• [WHAT TO DO]: The stretch from the line with "else valid_utf8 pattern" through the line with "exists (update_row (ID" in the records below: write it out exactly, and nothing else.

___ INPUT ___

(* ===== verification/Access.v ===== *)
(** * The models a key may use
    ([internal/handlers/chat/access.go], [internal/providers/modelpattern.go])

    Allow and deny entries, the union with the entries of a plan, the gate of a
    request and the filter of the model list. The gate asks [Resolution] for the
    provider of a model. *)

From stdpp Require Import gmap.
From S2P Require Import Prelude GoRegexp Json GoText ErrorClassify Capabilities Resolution.

(** ** Patterns *)

(** The orbit of a rune under [unicode.SimpleFold], by a representative:
    [strings.EqualFold] and case-insensitive regular expressions compare these. *)
Class UnicodeFold := {
  fold : Z → Z;
  fold_ascii : ∀ r, 0 <= r < 128 → fold r = ascii_lower r;
  fold_slash : ∀ r, fold r = 47 → r = 47                  (* [/] has no other case *)
}.

(** The runes of a string; an invalid byte is U+FFFD. *)
Fixpoint runes_from (fuel : nat) (s : bytes) : list Z :=
  match fuel, s with
  | S fuel, _ :: _ => rune_value s :: runes_from fuel (drop (rune_width s) s)
  | _, _ => []
  end.
Definition runes (s : bytes) : list Z := runes_from (length s) s.

Section Match.
Context `{UnicodeFold} `{UnicodeCase}.

Definition EqualFold (s t : bytes) : bool := bool_decide (map fold (runes s) = map fold (runes t)).

(** A compiled allow pattern: literal runes and [.*]. *)
Inductive token := Lit (r : Z) | AnyRun.

Definition literal (part : bytes) : list token := map Lit (runes part).

Fixpoint tokens (parts : list bytes) : list token :=
  match parts with
  | [] => []
  | [part] => literal part
  | part :: parts => literal part ++ AnyRun :: tokens parts
  end.

(** [(?i)^...$]; a dot does not match a line feed. *)
Fixpoint glob (ts : list token) (s : list Z) : bool :=
  match ts with
  | [] => bool_decide (s = [])
  | Lit r :: ts => match s with c :: s => bool_decide (fold c = fold r) && glob ts s | [] => false end
  | AnyRun :: ts =>
      (fix run (s : list Z) : bool :=
         glob ts s || match s with c :: s => negb (c =? 10) && run s | [] => false end) s
  end.

Definition MatchAllowPattern (pattern modelID : bytes) : bool :=
  let pattern := trim_space pattern in
  let target := trim_space modelID in
  if bool_decide (pattern = []) || bool_decide (target = []) then false
  else if negb (contains (B "*") pattern) then EqualFold pattern target
  else if bool_decide (pattern = B "*") then true
  else valid_utf8 pattern && glob (tokens (split_on "*"%char pattern)) (runes target).

Definition is_sigil (c : ascii) : bool := bool_decide (c = "!"%char) || bool_decide (c = "-"%char).

(** The term of a deny entry. *)
Definition IsDenyEntry (entry : bytes) : option bytes :=
  match trim_space entry with
  | c :: ((_ :: _) as rest) =>
      if is_sigil c then let term := trim_space rest in if bool_decide (term = []) then None else Some term else None
  | _ => None
  end.

Definition MatchDenyEntry (term candidate : bytes) : bool :=
  let term := trim_space term in
  let candidate := trim_space candidate in
  if bool_decide (term = []) || bool_decide (candidate = []) then false
  else MatchAllowPattern term candidate || contains (to_lower term) (to_lower candidate).
(** One pick: the queue moves as it should and the table keeps its shape. *)
Lemma pick_refines now b k table q : stable → NoDup (map ID table) →
  represents (filter P table) q → q ≠ [] → stamps_upto b table → 0 <= now <= b → b + NsPerSecond <= last_instant →
  ∃ table' c rest, selectByRecency now false table (filter P table) k = Some (table', c :: rest) ∧
    NoDup (map ID table') ∧ stamps_upto (b + NsPerSecond) table' ∧
    let open := match window (filter P table) with Some m => m <? k | None => false end in
    let q' := if open then q else rot q in
    represents (filter P table') q' ∧ last q' = Some (ID c) ∧
    window (filter P table') = Some (if open then default 0 (window (filter P table)) + 1 else 1).
Proof.
  intros Hst Hnd Hrep Hq Hup Hnow Hb.
  destruct (table_stamp now b table Hup Hnow Hb) as [Hs Hmax]. set (stamp := nextRotationStamp now (max_stamp table)) in *.
  destruct (choose_abstract _ _ k Hrep Hq) as (r & c & n & Hch & Hc & Hpick).
  set (open := match window (filter P table) with Some m => m <? k | None => false end) in *.
  exists (update_row (ID c) (stamped stamp n) table), (stamped stamp n c), (take r (filter P table) ++ drop (S r) (filter P table)).
  assert (∃ q0, (if open then q else rot q) = q0 ++ [ID c] ∧ q0 ++ [ID c] ≡ₚ q ∧ ordered (filter P table) q0 ∧
    n = if open then default 0 (window (filter P table)) + 1 else 1) as (q0 & Eq0 & Hp0 & Ho0 & Hn).
  { destruct Hrep as [_ _ Hord]. destruct open; destruct Hpick as [Hx ->].
    - apply last_Some in Hx as [q0 ->]. exists q0. split_and!; [done..| |done].
      intros i j x y Hij Hx Hy. apply (Hord i j); by try apply lookup_app_l_Some.
    - destruct q as [|x q0]; [done|]. injection Hx as ->. exists q0. split_and!; [done| | |done].
      + by rewrite Permutation_app_comm.
      + intros i j x y Hij Hx Hy. apply (Hord (S i) (S j)); [lia|done..]. }
  destruct (touch_represents (filter P table) q0 (ID c) stamp n) as [Hrep' Hwin'].
  { by destruct Hrep. }
  { rewrite Hp0. by destruct Hrep. }
  { done. }
  { intros a s [_ Ha]%list_elem_of_filter. by apply Hmax. }
  unfold selectByRecency. rewrite Hch. cbn [mbind option_bind]. rewrite Hc. cbn.
  split; [done|]. split; [by rewrite update_row_ids|]. split; [by apply stamps_upto_update|].
  rewrite filter_update by done. rewrite Eq0. split; [done|]. split; [by rewrite last_snoc|]. by rewrite Hwin', Hn.
Qed.
Fixpoint borrow_loop (conns : accounts) (s : process) : process * borrow :=
  match conns with
  | [] => (s, NothingToBorrow)
  | c :: conns' =>
      let '(s, picked) := best (B "opencode-zen") (ID c) s in
      match picked with
      | inl (conn, data) => if bool_decide (extractAPIKey data = []) then borrow_loop conns' s
                            else (s, Borrowed (ID conn) (extractAPIKey data))
      | inr Panic => (s, BorrowPanics)
      | inr _ => borrow_loop conns' s
      end
  end.

Definition borrowZenKeyForGo (s : process) : process * borrow :=
  borrow_loop (GetProviderConnections (table s) (B "opencode-zen")) s.

Definition key_data (key pool : bytes) : ConnectionData := with_pool pool (MkData key [] [] [] false [] [] false []).

Definition send_with_key (connID key body : bytes) (s : process) : process * outcome :=
  let '(d, pool) := ResolveProviderProxyPoolID (draw_at (rest s)) settings provider (db s) in
  let '(s, r) := send connID (key_data key pool) body (with_db d s) in (s, verdict r).

Definition without_accounts (body : bytes) (s : process) : process * outcome :=
  let '(s, borrowed) := if bool_decide (provider = B "opencode-go") then borrowZenKeyForGo s else (s, NothingToBorrow) in
  match borrowed with
  | Borrowed connID key => send_with_key connID key body s
  | BorrowPanics => (s, Panicked)
  | NothingToBorrow =>
      if IsNoAuth provider || negb (bool_decide (DefaultAPIKey provider = []))
      then send_with_key (B "default") (if bool_decide (DefaultAPIKey provider = []) then B "public" else DefaultAPIKey provider) body s
      else (s, Failed ENoActiveConnections)
  end.

Definition handleAccountFallback (pinnedConnectionID body : bytes) (s : process) : process * outcome :=
  let body := repairToolCallIDsInJSON body in
  if negb (bool_decide (pinnedConnectionID = [])) then
    let '(s, picked) := best provider pinnedConnectionID s in
    match picked with
    | inr Panic => (s, Panicked)
    | inr e => (s, Failed (EPinned e))
    | inl (conn, data) => let '(s, r) := send (ID conn) data body s in (s, verdict r)
    end
  else if negb probe && negb (IsProviderAvailable (now s) (table s) provider model) then (s, Failed EUnhealthy)
  else
    match GetProviderConnections (table s) provider with
    | [] => without_accounts body s
    | allConns =>
        match rotate_candidates (now s) (stamp_fails (rest s)) (draw_at (rest s)) settings provider allConns (db s) with
        | None => (s, Panicked)
        | Some (d, conns) => account_loop body conns [] None (with_db d s)
        end
    end.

___

• [REPLY]:
  else valid_utf8 pattern && glob (tokens (split_on "*"%char pattern)) (runes target).

Definition is_sigil (c : ascii) : bool := bool_decide (c = "!"%char) || bool_decide (c = "-"%char).

(** The term of a deny entry. *)
Definition IsDenyEntry (entry : bytes) : option bytes :=
  match trim_space entry with
  | c :: ((_ :: _) as rest) =>
      if is_sigil c then let term := trim_space rest in if bool_decide (term = []) then None else Some term else None
  | _ => None
  end.

Definition MatchDenyEntry (term candidate : bytes) : bool :=
  let term := trim_space term in
  let candidate := trim_space candidate in
  if bool_decide (term = []) || bool_decide (candidate = []) then false
  else MatchAllowPattern term candidate || contains (to_lower term) (to_lower candidate).
(** One pick: the queue moves as it should and the table keeps its shape. *)
Lemma pick_refines now b k table q : stable → NoDup (map ID table) →
  represents (filter P table) q → q ≠ [] → stamps_upto b table → 0 <= now <= b → b + NsPerSecond <= last_instant →
  ∃ table' c rest, selectByRecency now false table (filter P table) k = Some (table', c :: rest) ∧
    NoDup (map ID table') ∧ stamps_upto (b + NsPerSecond) table' ∧
    let open := match window (filter P table) with Some m => m <? k | None => false end in
    let q' := if open then q else rot q in
    represents (filter P table') q' ∧ last q' = Some (ID c) ∧
    window (filter P table') = Some (if open then default 0 (window (filter P table)) + 1 else 1).
Proof.
  intros Hst Hnd Hrep Hq Hup Hnow Hb.
  destruct (table_stamp now b table Hup Hnow Hb) as [Hs Hmax]. set (stamp := nextRotationStamp now (max_stamp table)) in *.
  destruct (choose_abstract _ _ k Hrep Hq) as (r & c & n & Hch & Hc & Hpick).
  set (open := match window (filter P table) with Some m => m <? k | None => false end) in *.
  exists (update_row (ID c) (stamped stamp n) table), (stamped stamp n c), (take r (filter P table) ++ drop (S r) (filter P table)).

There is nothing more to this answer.